I’m swimming in a lake with my daughters, and another family nearby starts feeding the geese.  Within seconds, a gaggle surrounds us.  They come from every direction, leaving the shore and their organized formations across the lake.  Our heads bob along in the water right against their soft, wild feathers.  I’m so close that I can look into those deep black eyes and touch the fuzzy heads of the goslings.

It doesn’t seem right how close we are. It seems other-worldly.
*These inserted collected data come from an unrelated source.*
(** The loop over a snapshot, undisturbed *)
Lemma watch_loop (l : list (bytes * nat)) (s : UDP) :
  snapshot s = l -> removing s = None -> Forall (fun p => is_Some (items s !! p.2)) l ->
  exists es s', run kind idle es s = Some s' /\ Forall is_watch es /\
    snapshot s' = [] /\ removing s' = None /\
    (forall k, conns s' !! k = if existsb (hit_key s k) l then None else conns s !! k) /\
    (forall j, items s' !! j =
       if existsb (hit_session s j) l then close_item <$> items s !! j else items s !! j).
Proof.
  revert s. induction l as [|[k i] l IH]; intros s Hs Hr Hl.
  { exists [], s. by split_and!. }
  apply Forall_cons in Hl as [[it Hi] Hl]. cbn in Hi.
  assert (E : step kind idle EItem s = Some (if idleb s i
    then set_removing (Some k) (upd_item close_item i (set_snapshot l (now_ s) s))
    else set_snapshot l (now_ s) s)).
  { unfold step, watch_item, idleb. rewrite Hs, Hr, Hi. by destruct (idle <? _). }
  destruct (idleb s i) eqn:Ei.
  - set (s1 := set_removing None (set_conns (delete k (conns s))
      (upd_item close_item i (set_snapshot l (now_ s) s)))).
    destruct (IH s1) as (es & s' & H1 & H2 & H3 & H4 & H5 & H6); [done|done| |].
    { eapply Forall_impl; [exact Hl|]. intros p [it' Hp]. cbn.
      destruct (decide (i = p.2)) as [->|Hn];
        [rewrite lookup_alter_eq, Hp|rewrite lookup_alter_ne by done; rewrite Hp]; by eexists. }
    assert (Hid : forall j, idleb s1 j = idleb s j) by (intros j; apply (idleb_close s i j)).
    exists (EItem :: EWatchRemove :: es), s'. split_and!; [|constructor; [by left|constructor; [by right|done]]|done|done| |].
    + cbn [run]. rewrite E. exact H1.
    + intros k'. rewrite H5. cbn [existsb]. unfold hit_key at 2. cbn [fst snd]. rewrite Ei, andb_true_r.
      rewrite (existsb_ext (hit_key s1 k') (hit_key s k')) by (intros p; unfold hit_key; by rewrite Hid).
      cbn. case_bool_decide as Hk; cbn [orb]; [subst k'|by rewrite lookup_delete_ne].
      rewrite lookup_delete_eq. by destruct (existsb _ l).
    + intros j. rewrite H6. cbn [existsb]. unfold hit_session at 2. cbn [fst snd]. rewrite Ei, andb_true_r.
      rewrite (existsb_ext (hit_session s1 j) (hit_session s j)) by (intros p; unfold hit_session; by rewrite Hid).
      cbn. case_bool_decide as Hk; cbn [orb]; [subst j|by rewrite lookup_alter_ne].
      rewrite lookup_alter_eq, Hi. by destruct (existsb _ l).
  - destruct (IH (set_snapshot l (now_ s) s)) as (es & s' & H1 & H2 & H3 & H4 & H5 & H6); [done..|].
    exists (EItem :: es), s'. split_and!; [|constructor; [by left|done]|done|done| |].
    + cbn [run]. rewrite E. exact H1.
    + intros k'. rewrite H5. cbn [existsb]. unfold hit_key at 2. cbn [fst snd]. by rewrite Ei, andb_false_r.
    + intros j. rewrite H6. cbn [existsb]. unfold hit_session at 2. cbn [fst snd]. by rewrite Ei, andb_false_r.
Qed.
End Pass.

Lemma hit_key_table (idle : Z) (s : UDP) (m : gmap bytes nat) (k : bytes) :
  existsb (hit_key idle s k) (map_to_list m) =
    match m !! k with Some i => idleb idle s i | None => false end.
Proof.
  apply eq_true_iff_eq. rewrite existsb_exists. unfold hit_key. split.
  - intros ([k' i] & Hin & Hp). apply andb_true_iff in Hp as [Hk Hi].
    apply bool_decide_eq_true in Hk. cbn in Hk, Hi. subst k'.
    apply list_elem_of_In, elem_of_map_to_list in Hin. by rewrite Hin.
  - destruct (m !! k) as [i|] eqn:E; [|done]. intros Hi. exists (k, i). split.
    + by apply list_elem_of_In, elem_of_map_to_list.
    + cbn. by rewrite bool_decide_true.
Qed.

Lemma hit_session_table (idle : Z) (s : UDP) (m : gmap bytes nat) (k : bytes) (i : nat) :
  m !! k = Some i -> existsb (hit_session idle s i) (map_to_list m) = idleb idle s i.
Proof.
  intros Hk. apply eq_true_iff_eq. rewrite existsb_exists. unfold hit_session. split.
  - intros ([k' j] & Hin & Hp). apply andb_true_iff in Hp as [Hj Hi].
    apply bool_decide_eq_true in Hj. cbn in Hj, Hi. by subst j.
  - intros Hi. exists (k, i). split.
    + by apply list_elem_of_In, elem_of_map_to_list.
    + cbn. by rewrite bool_decide_true.
Qed.

(** * What a stream parent reads *)

Fixpoint parse_all (n : nat) : io reader (list Datagram) :=
  match n with
  | O => mret []
  | S n => d ← ParseStreamDatagram; ds ← parse_all n; mret (d :: ds)
  end.

Lemma wire_stream (src d b : bytes) (a : AddrSpec) :
  ParseAddrSpec src = Ok a -> wf_addr a -> len d <= 2097151 -> wire Stream src d = Some b ->
  reads ParseStreamDatagram b (mkDatagram zero a d).
Proof.
  intros Ha Hw Hd. unfold wire. rewrite Ha. cbn [mbind outcome_bind].
  destruct (reads_StreamDatagram (mkStreamDatagram zero a d) Hw Hd) as (bs & Hb & Hr).
  unfold StreamDatagram_Bytes, StreamDatagram_Header, StreamDatagram_values in *.
  destruct (addr_bytes _) as [ab|]; [|done]. destruct (DataLen _) as [[ds n]| |]; [|done..].
  cbn in Hb |- *. injection Hb as <-. by intros [= <-].
Qed.

Lemma reads_parse_all (src : bytes) (a : AddrSpec) (bs ds : list bytes) :
  ParseAddrSpec src = Ok a -> wf_addr a -> Forall (fun d => len d <= 2097151) ds ->
  Forall2 (fun b d => wire Stream src d = Some b) bs ds ->
  reads (parse_all (length ds)) (concat bs) (map (mkDatagram zero a) ds).
Proof.
  intros Ha Hw Hl Hf. induction Hf as [|b d bs ds Hb Hf IH]; [apply reads_ret|].
  apply Forall_cons in Hl as [Hd Hl]. cbn [concat length parse_all map].
  eapply reads_bind; [by eapply wire_stream|].
  eapply reads_bind_nil; [by apply IH|]. apply reads_ret.
Qed.

(** ** Nothing is lost *)

Lemma perm_eq {A} (l l' : list A) : l = l' -> l ≡ₚ l'.
Proof. by intros ->. Qed.

Lemma flying_delete (m : gmap bytes (list bytes)) (k : bytes) (w : list bytes) :
  m !! k = Some w -> flying m ≡ₚ map (pair k) w ++ flying (delete k m).
Proof. intros H. unfold flying. by rewrite <- (map_to_list_delete m k w H). Qed.

Lemma flying_insert (m : gmap bytes (list bytes)) (k : bytes) (w : list bytes) :
  m !! k = None -> flying (<[k := w]> m) ≡ₚ map (pair k) w ++ flying m.
Proof. intros H. unfold flying. by rewrite (map_to_list_insert m k w H). Qed.

Lemma flying_join (m : gmap bytes (list bytes)) (k d : bytes) (w : list bytes) :
  m !! k = Some w -> flying (<[k := w ++ [d]]> m) ≡ₚ flying m ++ [(k, d)].
Proof.
  intros H. rewrite <- insert_delete_eq, flying_insert by apply lookup_delete_eq.
  rewrite (flying_delete m k w H), map_app. cbn. rewrite <- !app_assoc. f_equiv. apply Permutation_app_comm.
Qed.

(** The log [l] accounts for the packets, and for what every connection carried. *)
Record accounts (kind : parent) (l : list (bytes * bytes * option nat)) (s : UDP) : Prop := {
  ac_packets : packets s ≡ₚ map fst l ++ awaiting s;
  ac_sent : forall i it, items s !! i = Some it -> c_sent it = omap (wire kind (srcAddr it)) (carried i l);
  ac_new : forall i, items s !! i = None -> carried i l = [];
}.

(** Steps that neither take nor deal with a packet *)
Record still (s s' : UDP) : Prop := {
  st_packets : packets s' = packets s;
  st_ready : ready s' = ready s;
  st_flights : flights s' = flights s;
  st_items : forall i, (fun it => (srcAddr it, c_sent it)) <$> items s' !! i = (fun it => (srcAddr it, c_sent it)) <$> items s !! i;
}.

Lemma still_src (s s' : UDP) (i : nat) :
  (fun it => (srcAddr it, c_sent it)) <$> items s' !! i = (fun it => (srcAddr it, c_sent it)) <$> items s !! i ->
  src_at s' i = src_at s i.
Proof. unfold src_at. destruct (items s' !! i), (items s !! i); cbn; by intros [=]. Qed.

Lemma accounts_still (kind : parent) (l : list (bytes * bytes * option nat)) (s s' : UDP) :
  still s s' -> accounts kind l s -> accounts kind l s'.
Proof.
  intros [A B C D] [E F G]. split.
  - rewrite A. unfold awaiting. rewrite B, C, E. unfold awaiting. f_equiv. f_equiv. apply perm_eq.
    apply map_ext. intros p. by rewrite (still_src _ _ _ (D p.1)).
  - intros i it Hi. specialize (D i). rewrite Hi in D. destruct (items s !! i) as [it0|] eqn:E0; [|done].
    injection D as -> ->. by apply F.
  - intros i Hi. apply G. specialize (D i). rewrite Hi in D. by destruct (items s !! i).
Qed.

Lemma still_refl (s : UDP) : still s s.
Proof. by split. Qed.
Lemma still_trans (s1 s2 s3 : UDP) : still s1 s2 -> still s2 s3 -> still s1 s3.
Proof. intros [A1 B1 C1 D1] [A2 B2 C2 D2]. split; [congruence..|]. intros i. by rewrite D2, D1. Qed.

Lemma still_upd (f : connItem -> connItem) (i : nat) (s : UDP) :
  (forall it, srcAddr (f it) = srcAddr it /\ c_sent (f it) = c_sent it) -> still s (upd_item f i s).
Proof.
  intros Hf. split; [done..|]. intros j. cbn. destruct (decide (i = j)) as [->|Hn];
    [rewrite lookup_alter_eq|by rewrite lookup_alter_ne].
  destruct (items s !! j) as [it|]; [|done]. cbn. by destruct (Hf it) as [-> ->].
Qed.
#[local] Hint Resolve still_refl : core.

Lemma still_close_all (l : list (bytes * nat)) (s : UDP) :
  still s (foldr (fun kv s => upd_item close_item kv.2 s) s l).
Proof. induction l as [|p l IH]; [done|]. eapply still_trans; [exact IH|by apply still_upd]. Qed.

Lemma still_step (kind : parent) (idle : Z) (e : event) (s s' : UDP) :
  match e with EPacket _ _ | EDial _ _ | EWrite _ _ => False | _ => True end ->
  step kind idle e s = Some s' -> still s s'.
Proof.
  destruct e as [| | |i r|i|i| | | |d|]; try done; intros _ H; cbn [step] in H.
  - unfold receive in H. destruct (receivers s !! i) as [[]|]; try done. destruct (items s !! i) as [it|]; [|done].
    destruct r as [d w| |].
    + destruct (c_closed it); [done|]. pose proof (still_upd (touch (clock s)) i s ltac:(done)) as [A B C D].
      destruct w; [by injection H as <-|]. destruct kind; injection H as <-; by split.
    + destruct kind; [by injection H as <-|done].
    + by injection H as <-.
  - unfold receiver_remove in H. destruct (receivers s !! i) as [[]|]; try done.
    destruct (items s !! i); [|done]. by injection H as <-.
  - unfold receiver_close in H. destruct (receivers s !! i) as [[]|]; try done. injection H as <-.
    destruct (still_upd close_item i s ltac:(done)). by split.
  - unfold watch_tick in H. destruct (stopped s), (snapshot s), (removing s); try done. by injection H as <-.
  - unfold watch_item in H. destruct (snapshot s) as [|[k i] l]; [done|]. destruct (removing s); [done|].
    destruct (items s !! i) as [it|]; [|done]. destruct (idle <? _); injection H as <-; [|done].
    destruct (still_upd close_item i (set_snapshot l (now_ s) s) ltac:(done)). by split.
  - unfold watch_remove in H. destruct (removing s); [|done]. by injection H as <-.
  - destruct (0 <=? d); [|done]. by injection H as <-.
  - destruct (stopped s); [done|]. injection H as <-. destruct (still_close_all (map_to_list (conns s)) s). by split.
Qed.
We aren’t separate from the wild; we’re swimming along with it. 

The family with the goose food offers me a handful.  If I’m still enough, someone tells me, the geese will eat from my hand.

And so I am.  And so they do.

I’m told we can swim under the geese and even touch their webbed feet.  Because the geese are used to floating logs and debris, they don’t mind when you hold their feet.  My daughter tightens her goggles and dives under the surface to swim beneath the geese.

My five year old has pink goggles that sit on the pier.  My husband tosses them out to me, and I dive deep under the gaggle, turn myself over, and look up towards the heavens.  It’s all feathers, little webbed feet, and the jeweled water swirling above my head as the sun shines down.

I stored that experience away, like I hope my daughters did, in that place in my imagination reserved for the magical, the heavenly, and the purely happy.  Maybe one day, when life bears down on my children with that weight of sadness that comes to us all eventually, in its own way, they would recall this morning swim beneath the geese.  They could live again in that moment when something rare and beautiful happened.  And they’d catch it–all feathered, webbed, and jeweled–in their hands.

It could be their flair for that day.